##### Extracted entries
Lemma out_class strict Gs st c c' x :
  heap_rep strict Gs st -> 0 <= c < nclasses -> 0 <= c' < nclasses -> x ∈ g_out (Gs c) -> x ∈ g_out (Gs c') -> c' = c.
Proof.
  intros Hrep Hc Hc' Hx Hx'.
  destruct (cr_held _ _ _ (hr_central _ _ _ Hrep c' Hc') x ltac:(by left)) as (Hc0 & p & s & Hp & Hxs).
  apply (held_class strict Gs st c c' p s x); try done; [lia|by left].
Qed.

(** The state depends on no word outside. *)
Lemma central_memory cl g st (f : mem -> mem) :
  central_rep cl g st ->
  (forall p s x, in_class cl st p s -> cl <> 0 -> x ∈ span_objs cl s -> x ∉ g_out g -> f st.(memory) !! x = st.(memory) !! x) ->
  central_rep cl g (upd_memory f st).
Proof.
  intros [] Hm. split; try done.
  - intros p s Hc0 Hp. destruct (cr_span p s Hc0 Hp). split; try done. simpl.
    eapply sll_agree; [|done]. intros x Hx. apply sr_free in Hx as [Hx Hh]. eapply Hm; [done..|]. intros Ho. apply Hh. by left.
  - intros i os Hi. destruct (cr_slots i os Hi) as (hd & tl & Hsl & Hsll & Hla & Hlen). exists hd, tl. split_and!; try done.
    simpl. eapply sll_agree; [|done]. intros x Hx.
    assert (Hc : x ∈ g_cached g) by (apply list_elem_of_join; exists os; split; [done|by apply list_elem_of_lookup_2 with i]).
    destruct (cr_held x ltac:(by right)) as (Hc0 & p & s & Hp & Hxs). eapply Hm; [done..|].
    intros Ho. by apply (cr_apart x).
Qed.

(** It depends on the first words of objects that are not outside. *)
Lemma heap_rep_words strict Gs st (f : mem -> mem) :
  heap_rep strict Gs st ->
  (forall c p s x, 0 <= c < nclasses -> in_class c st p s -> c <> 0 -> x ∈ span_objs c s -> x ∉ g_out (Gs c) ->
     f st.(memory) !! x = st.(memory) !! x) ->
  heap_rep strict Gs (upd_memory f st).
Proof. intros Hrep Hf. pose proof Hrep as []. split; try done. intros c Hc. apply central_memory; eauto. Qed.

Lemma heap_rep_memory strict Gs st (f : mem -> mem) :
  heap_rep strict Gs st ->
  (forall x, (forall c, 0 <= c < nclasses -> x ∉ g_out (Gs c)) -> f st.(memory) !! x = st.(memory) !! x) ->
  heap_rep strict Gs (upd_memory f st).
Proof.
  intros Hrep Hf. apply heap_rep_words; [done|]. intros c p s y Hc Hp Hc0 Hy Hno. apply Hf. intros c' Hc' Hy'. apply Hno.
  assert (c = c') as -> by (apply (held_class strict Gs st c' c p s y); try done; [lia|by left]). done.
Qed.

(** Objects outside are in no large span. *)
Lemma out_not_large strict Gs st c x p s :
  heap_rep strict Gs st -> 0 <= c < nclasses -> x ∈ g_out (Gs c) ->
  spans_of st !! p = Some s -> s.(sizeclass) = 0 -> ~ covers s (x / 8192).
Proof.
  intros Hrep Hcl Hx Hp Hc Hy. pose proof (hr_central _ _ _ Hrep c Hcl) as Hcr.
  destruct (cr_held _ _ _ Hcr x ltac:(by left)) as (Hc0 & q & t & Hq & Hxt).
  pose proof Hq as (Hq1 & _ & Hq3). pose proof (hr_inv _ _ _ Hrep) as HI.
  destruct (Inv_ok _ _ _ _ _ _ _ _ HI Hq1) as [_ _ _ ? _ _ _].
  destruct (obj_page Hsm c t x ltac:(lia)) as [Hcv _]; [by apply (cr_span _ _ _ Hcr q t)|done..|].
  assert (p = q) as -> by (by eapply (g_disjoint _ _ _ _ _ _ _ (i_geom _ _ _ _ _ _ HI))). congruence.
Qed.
##########
##### Extracted entries
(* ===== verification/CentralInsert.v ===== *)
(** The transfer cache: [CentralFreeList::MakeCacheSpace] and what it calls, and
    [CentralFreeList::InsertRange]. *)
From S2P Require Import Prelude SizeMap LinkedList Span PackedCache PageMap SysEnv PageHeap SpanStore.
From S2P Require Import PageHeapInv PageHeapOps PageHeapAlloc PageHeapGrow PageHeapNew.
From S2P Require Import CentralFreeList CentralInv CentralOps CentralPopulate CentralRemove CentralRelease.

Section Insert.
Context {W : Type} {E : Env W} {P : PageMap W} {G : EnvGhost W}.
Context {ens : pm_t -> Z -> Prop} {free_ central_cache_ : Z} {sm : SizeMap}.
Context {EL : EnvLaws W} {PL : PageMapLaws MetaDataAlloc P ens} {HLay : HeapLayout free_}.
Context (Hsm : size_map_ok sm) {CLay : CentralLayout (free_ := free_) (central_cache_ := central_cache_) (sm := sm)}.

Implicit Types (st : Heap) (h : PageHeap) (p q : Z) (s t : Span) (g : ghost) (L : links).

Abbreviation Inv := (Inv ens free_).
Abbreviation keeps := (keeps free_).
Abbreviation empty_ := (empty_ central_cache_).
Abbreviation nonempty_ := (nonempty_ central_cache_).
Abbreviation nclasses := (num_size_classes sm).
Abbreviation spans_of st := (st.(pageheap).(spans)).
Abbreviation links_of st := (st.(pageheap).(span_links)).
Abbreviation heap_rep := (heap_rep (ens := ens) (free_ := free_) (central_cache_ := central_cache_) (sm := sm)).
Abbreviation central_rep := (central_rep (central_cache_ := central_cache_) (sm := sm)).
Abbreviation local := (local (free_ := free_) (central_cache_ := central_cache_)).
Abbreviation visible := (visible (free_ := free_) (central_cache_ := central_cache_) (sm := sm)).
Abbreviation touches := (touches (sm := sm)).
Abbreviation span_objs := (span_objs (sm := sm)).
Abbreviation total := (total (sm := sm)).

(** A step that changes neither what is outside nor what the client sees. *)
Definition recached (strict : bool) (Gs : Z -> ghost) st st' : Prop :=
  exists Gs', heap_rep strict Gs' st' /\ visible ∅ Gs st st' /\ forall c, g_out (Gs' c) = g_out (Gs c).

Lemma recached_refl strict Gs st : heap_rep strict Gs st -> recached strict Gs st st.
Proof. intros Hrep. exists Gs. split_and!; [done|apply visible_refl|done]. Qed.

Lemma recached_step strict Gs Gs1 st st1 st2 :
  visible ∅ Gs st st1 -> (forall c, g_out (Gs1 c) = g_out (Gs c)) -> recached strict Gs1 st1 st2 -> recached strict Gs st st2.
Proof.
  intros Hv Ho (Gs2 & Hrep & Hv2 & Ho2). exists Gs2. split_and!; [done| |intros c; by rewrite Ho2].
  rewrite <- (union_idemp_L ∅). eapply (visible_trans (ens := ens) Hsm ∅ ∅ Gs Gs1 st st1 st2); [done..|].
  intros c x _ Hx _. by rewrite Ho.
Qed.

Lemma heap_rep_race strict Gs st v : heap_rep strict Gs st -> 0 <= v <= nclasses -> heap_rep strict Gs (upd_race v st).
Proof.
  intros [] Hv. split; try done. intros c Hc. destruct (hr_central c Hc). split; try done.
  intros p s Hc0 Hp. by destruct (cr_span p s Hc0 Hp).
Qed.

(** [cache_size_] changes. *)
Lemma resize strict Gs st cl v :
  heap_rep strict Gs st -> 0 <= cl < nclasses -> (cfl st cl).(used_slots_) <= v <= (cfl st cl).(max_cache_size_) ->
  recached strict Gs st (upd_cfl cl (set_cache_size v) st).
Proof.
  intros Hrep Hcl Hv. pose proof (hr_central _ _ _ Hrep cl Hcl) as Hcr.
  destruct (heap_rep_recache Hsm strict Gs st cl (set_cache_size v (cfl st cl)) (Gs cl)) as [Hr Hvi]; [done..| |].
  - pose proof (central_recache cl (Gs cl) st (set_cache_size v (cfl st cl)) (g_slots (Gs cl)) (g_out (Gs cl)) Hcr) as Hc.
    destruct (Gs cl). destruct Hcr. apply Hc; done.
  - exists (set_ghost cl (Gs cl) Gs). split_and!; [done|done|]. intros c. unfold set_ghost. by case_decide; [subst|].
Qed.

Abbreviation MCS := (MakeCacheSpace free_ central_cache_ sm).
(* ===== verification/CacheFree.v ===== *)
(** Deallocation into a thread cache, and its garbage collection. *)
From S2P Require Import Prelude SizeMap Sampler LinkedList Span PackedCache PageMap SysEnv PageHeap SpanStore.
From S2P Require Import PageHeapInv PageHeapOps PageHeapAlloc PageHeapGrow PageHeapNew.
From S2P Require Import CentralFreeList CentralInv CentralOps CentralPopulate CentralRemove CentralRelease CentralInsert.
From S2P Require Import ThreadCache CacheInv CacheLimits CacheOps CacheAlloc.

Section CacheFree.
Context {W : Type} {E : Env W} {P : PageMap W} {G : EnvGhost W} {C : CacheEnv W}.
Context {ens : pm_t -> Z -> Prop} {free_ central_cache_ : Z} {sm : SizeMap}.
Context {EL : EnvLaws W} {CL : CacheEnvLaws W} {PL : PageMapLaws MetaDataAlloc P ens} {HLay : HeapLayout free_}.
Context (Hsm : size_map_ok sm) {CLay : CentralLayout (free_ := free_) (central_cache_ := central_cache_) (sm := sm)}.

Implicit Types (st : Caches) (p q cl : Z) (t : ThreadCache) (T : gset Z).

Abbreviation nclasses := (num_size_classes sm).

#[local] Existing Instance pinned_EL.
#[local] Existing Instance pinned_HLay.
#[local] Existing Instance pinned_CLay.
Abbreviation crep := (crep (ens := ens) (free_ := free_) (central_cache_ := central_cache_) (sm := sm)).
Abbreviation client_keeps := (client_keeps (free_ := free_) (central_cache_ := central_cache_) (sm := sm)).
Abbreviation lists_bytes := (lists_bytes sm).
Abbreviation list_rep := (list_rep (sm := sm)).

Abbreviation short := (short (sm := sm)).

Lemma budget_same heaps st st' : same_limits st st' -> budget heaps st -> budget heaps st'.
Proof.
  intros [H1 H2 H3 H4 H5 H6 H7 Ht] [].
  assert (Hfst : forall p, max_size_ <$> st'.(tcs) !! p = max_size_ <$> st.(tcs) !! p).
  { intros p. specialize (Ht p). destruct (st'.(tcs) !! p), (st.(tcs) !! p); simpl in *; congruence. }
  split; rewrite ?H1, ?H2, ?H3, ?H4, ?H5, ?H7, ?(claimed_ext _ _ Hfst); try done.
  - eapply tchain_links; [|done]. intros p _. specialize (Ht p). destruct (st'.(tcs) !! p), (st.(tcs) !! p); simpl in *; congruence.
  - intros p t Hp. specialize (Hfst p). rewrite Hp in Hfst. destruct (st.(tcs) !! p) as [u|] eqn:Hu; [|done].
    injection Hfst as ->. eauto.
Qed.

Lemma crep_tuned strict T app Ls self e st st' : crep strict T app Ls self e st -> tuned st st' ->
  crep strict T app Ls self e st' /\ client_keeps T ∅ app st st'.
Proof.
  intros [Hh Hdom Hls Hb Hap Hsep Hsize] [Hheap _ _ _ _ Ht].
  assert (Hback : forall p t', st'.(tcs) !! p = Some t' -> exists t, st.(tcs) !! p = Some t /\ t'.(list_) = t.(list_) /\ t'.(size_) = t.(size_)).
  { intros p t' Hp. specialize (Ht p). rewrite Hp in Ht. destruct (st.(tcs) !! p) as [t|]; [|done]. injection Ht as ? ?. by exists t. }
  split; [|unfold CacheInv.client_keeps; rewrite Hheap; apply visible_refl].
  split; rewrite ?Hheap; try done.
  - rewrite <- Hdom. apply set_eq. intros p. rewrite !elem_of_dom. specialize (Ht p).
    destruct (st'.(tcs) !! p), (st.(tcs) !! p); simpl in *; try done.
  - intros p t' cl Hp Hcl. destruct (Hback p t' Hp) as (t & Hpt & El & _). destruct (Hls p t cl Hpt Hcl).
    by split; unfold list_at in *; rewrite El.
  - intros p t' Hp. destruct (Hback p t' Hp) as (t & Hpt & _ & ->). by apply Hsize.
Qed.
##########
##### Extracted entries
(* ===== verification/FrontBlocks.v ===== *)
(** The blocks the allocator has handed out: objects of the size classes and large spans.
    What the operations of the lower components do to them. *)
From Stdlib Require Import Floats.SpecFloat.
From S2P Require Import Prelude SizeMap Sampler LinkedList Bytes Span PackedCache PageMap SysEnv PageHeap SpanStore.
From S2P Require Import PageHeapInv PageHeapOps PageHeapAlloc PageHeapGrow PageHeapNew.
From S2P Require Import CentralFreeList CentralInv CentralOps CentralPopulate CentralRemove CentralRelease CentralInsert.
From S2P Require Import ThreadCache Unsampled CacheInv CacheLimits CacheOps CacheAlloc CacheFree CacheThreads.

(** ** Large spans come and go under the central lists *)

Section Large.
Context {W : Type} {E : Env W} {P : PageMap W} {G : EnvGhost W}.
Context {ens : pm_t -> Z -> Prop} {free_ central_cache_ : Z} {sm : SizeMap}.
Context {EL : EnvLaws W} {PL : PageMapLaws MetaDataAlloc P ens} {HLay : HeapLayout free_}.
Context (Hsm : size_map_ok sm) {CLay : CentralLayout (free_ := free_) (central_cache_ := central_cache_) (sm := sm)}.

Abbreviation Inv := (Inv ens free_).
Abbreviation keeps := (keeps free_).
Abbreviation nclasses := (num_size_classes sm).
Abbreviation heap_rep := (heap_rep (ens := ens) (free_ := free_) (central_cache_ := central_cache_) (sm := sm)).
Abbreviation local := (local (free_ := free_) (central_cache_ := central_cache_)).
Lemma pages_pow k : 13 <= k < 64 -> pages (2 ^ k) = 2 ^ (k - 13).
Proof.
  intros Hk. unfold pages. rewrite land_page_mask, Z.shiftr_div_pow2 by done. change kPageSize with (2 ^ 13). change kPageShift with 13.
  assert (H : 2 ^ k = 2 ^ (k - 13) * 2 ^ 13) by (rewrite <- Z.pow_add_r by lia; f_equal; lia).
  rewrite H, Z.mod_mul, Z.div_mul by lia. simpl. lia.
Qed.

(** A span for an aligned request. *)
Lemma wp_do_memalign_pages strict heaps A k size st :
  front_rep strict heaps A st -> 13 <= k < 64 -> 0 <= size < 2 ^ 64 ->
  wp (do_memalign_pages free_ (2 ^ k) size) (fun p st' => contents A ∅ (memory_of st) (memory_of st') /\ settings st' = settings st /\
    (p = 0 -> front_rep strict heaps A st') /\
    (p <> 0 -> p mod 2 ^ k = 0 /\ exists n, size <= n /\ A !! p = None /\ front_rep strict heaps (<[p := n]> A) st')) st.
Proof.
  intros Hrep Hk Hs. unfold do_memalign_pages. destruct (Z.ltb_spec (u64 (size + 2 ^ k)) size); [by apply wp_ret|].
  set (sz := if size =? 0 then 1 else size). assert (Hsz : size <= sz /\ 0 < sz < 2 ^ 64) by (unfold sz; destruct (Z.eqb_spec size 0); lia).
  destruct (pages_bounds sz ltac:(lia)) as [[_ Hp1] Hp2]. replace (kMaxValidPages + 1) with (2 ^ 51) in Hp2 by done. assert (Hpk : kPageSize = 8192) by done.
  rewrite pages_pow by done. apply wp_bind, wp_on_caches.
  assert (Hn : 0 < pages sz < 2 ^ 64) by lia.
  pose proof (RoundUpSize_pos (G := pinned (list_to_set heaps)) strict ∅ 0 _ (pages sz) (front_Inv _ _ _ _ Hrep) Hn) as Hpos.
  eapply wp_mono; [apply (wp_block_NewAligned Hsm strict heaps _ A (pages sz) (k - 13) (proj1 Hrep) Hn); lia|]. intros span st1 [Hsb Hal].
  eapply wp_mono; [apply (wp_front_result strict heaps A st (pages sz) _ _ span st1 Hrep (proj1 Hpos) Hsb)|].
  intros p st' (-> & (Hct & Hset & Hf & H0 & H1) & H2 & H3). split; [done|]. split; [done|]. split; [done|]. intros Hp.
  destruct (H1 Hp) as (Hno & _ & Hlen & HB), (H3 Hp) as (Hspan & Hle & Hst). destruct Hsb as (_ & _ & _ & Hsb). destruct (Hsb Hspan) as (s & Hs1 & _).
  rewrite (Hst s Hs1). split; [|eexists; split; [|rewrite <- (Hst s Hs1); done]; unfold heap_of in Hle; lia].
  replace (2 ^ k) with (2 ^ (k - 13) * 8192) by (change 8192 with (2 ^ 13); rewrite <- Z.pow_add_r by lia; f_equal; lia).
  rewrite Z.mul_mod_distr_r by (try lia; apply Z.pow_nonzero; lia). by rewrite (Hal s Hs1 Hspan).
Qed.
##########
Assigned task: Please copy out each line in the entries that mentions the string "CacheInv".

Exercise answer:
From S2P Require Import ThreadCache CacheInv CacheLimits CacheOps CacheAlloc.
  split; [|unfold CacheInv.client_keeps; rewrite Hheap; apply visible_refl].
From S2P Require Import ThreadCache Unsampled CacheInv CacheLimits CacheOps CacheAlloc CacheFree CacheThreads.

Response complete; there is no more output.